Stored items:
━━━━

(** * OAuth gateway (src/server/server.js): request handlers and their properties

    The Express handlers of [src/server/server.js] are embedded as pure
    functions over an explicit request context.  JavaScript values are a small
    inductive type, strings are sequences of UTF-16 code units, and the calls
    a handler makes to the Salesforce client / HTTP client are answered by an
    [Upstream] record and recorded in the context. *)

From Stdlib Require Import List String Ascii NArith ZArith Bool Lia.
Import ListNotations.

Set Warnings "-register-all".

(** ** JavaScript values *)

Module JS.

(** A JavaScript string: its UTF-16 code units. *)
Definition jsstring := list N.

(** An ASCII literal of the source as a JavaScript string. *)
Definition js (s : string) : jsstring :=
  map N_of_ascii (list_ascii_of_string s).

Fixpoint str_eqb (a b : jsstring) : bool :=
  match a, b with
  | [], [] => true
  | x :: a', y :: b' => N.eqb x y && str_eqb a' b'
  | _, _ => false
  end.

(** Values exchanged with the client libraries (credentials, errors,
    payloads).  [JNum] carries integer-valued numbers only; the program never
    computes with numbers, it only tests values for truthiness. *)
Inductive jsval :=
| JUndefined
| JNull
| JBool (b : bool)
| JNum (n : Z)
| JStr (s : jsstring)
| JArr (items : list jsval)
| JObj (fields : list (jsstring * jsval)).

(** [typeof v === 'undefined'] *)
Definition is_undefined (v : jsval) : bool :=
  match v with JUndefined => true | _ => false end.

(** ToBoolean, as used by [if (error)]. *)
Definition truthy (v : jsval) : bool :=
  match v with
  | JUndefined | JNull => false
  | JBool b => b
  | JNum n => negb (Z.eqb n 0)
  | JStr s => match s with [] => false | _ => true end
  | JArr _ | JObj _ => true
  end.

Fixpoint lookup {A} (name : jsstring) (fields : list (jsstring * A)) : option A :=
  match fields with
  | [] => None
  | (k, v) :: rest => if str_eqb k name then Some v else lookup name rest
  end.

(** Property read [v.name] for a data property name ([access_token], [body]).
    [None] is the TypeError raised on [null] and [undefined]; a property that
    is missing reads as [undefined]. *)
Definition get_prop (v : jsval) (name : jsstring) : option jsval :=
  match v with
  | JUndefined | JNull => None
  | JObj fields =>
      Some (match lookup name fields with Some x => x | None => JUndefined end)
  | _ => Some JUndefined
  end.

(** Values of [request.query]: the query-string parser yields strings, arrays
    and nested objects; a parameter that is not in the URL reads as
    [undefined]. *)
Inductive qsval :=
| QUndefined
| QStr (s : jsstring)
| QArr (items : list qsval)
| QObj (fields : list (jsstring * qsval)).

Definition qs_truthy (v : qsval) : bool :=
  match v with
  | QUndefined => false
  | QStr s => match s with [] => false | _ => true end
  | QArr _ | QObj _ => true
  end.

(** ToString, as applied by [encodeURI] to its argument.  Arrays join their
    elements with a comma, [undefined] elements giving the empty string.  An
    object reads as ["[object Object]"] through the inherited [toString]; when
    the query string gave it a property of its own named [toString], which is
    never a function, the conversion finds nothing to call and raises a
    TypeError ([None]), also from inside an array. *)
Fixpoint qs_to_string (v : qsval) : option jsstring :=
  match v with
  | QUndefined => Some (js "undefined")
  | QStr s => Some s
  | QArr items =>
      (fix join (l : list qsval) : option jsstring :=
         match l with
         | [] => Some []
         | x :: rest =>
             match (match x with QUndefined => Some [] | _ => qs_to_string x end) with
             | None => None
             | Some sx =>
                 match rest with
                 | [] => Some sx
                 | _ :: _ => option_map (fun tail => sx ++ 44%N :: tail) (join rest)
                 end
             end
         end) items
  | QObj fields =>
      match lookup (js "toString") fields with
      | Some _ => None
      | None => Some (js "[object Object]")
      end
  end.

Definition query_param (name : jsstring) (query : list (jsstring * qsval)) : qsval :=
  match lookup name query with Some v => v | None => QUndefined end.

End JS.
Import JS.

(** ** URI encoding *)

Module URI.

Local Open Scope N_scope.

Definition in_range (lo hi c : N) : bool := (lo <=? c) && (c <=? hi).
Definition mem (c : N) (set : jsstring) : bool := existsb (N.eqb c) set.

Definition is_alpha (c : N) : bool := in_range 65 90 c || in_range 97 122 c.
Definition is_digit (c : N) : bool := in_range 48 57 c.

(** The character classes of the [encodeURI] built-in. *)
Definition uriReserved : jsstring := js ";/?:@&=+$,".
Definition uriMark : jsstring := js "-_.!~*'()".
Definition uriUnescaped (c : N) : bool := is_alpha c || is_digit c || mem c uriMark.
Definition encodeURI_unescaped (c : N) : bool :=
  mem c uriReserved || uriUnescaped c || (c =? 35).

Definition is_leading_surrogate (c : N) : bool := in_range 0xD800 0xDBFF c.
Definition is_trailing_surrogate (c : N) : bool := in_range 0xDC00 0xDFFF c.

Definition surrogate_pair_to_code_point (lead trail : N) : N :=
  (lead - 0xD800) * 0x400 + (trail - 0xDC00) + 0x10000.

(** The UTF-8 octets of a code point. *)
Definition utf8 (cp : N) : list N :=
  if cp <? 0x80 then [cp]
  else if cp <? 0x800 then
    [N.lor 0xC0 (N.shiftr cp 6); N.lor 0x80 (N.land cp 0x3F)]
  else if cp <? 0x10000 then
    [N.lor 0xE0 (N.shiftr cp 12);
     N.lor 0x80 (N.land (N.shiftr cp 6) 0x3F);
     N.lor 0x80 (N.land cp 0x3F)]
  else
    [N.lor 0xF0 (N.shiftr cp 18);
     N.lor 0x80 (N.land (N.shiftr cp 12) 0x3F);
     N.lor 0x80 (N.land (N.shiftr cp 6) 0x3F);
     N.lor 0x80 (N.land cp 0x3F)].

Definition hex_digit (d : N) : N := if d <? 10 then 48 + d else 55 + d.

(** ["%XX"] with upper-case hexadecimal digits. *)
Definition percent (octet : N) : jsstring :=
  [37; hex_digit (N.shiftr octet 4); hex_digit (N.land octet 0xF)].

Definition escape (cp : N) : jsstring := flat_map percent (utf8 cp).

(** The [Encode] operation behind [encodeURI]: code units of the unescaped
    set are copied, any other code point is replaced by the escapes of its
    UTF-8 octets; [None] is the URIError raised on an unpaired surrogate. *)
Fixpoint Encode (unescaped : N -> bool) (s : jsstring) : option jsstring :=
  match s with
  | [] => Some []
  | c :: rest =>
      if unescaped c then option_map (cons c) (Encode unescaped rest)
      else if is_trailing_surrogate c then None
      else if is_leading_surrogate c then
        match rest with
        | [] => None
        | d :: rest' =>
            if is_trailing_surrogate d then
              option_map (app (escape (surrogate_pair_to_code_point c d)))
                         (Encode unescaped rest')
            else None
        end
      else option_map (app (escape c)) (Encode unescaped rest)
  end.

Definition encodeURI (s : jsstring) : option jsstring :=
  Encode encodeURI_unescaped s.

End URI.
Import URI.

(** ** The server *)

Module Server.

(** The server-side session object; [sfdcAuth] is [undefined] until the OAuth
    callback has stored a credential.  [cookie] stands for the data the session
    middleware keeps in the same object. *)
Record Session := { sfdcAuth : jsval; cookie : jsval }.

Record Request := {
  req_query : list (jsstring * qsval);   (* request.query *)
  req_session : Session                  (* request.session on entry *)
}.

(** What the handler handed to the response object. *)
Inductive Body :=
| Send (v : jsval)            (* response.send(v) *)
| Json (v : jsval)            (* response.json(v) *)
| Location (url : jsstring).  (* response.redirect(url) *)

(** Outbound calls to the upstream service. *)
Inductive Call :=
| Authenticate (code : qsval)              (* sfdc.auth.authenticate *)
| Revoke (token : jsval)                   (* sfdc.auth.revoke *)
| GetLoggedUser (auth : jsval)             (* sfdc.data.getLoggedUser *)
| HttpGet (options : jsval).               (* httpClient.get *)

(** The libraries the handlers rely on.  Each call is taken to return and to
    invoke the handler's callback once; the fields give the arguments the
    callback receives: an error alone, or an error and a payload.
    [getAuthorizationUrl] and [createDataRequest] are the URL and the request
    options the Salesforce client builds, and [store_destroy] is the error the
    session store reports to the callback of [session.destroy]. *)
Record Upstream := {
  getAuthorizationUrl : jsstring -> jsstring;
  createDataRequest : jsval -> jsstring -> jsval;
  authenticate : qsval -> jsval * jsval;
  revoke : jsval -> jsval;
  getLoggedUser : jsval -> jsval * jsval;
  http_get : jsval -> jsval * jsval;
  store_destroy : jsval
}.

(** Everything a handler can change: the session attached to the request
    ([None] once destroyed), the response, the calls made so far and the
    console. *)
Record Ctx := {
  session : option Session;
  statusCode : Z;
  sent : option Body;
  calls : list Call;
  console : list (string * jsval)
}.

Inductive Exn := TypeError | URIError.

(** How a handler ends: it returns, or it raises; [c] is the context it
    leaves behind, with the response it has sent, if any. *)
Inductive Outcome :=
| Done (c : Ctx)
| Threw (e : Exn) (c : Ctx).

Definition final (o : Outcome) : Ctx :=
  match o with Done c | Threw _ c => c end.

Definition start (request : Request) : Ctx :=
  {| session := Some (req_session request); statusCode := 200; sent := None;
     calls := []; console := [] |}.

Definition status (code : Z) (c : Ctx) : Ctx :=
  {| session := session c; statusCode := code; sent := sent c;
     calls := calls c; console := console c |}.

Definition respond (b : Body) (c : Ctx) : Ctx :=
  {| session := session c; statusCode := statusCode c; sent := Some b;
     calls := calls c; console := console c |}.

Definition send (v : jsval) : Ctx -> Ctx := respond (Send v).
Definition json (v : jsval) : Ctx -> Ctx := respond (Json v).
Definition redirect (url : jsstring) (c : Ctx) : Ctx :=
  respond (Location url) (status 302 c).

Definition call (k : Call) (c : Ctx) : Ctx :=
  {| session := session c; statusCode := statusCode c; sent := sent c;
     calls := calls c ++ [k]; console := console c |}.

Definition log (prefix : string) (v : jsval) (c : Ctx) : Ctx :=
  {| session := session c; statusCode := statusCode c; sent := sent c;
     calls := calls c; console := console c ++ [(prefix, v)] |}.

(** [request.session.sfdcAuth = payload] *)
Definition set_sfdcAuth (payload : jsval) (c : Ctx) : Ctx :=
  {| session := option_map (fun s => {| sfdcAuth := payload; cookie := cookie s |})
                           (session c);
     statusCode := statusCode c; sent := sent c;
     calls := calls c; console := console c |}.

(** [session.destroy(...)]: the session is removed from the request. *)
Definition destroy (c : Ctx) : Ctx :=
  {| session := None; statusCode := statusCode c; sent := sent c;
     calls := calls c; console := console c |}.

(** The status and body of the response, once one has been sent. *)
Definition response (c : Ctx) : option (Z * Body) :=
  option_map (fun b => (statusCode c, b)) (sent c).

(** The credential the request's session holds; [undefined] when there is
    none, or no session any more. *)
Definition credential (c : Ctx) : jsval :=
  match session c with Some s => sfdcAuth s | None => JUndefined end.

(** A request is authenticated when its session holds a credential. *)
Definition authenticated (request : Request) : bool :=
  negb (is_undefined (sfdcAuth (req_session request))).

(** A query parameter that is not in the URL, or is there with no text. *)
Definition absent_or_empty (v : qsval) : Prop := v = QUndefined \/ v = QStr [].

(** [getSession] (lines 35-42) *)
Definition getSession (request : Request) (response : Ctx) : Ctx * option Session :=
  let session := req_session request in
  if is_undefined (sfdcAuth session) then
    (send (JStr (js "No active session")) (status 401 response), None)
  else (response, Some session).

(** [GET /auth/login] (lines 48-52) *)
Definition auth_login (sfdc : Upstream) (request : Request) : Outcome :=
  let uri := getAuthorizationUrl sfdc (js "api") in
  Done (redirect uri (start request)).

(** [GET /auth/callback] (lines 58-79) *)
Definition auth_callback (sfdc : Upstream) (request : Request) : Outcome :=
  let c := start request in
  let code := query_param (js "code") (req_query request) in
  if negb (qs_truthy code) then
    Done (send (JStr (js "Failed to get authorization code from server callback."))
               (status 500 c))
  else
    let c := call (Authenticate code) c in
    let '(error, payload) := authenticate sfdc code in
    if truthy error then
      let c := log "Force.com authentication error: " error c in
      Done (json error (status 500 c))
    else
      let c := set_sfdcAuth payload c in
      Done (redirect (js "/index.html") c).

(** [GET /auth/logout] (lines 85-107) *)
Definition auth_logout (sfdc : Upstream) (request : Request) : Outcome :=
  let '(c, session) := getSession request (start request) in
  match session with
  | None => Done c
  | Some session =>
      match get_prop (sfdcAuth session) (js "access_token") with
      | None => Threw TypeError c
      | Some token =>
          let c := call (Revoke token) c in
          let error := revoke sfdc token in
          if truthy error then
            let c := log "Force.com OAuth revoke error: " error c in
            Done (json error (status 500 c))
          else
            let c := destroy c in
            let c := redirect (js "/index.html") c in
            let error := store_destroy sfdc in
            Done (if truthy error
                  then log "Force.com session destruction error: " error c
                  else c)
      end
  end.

━━━━

§ **What you need to do**
Working through the records above, establish how many lines contain the string "handlers", and reply with the number by itself.

§ **Your solution**
3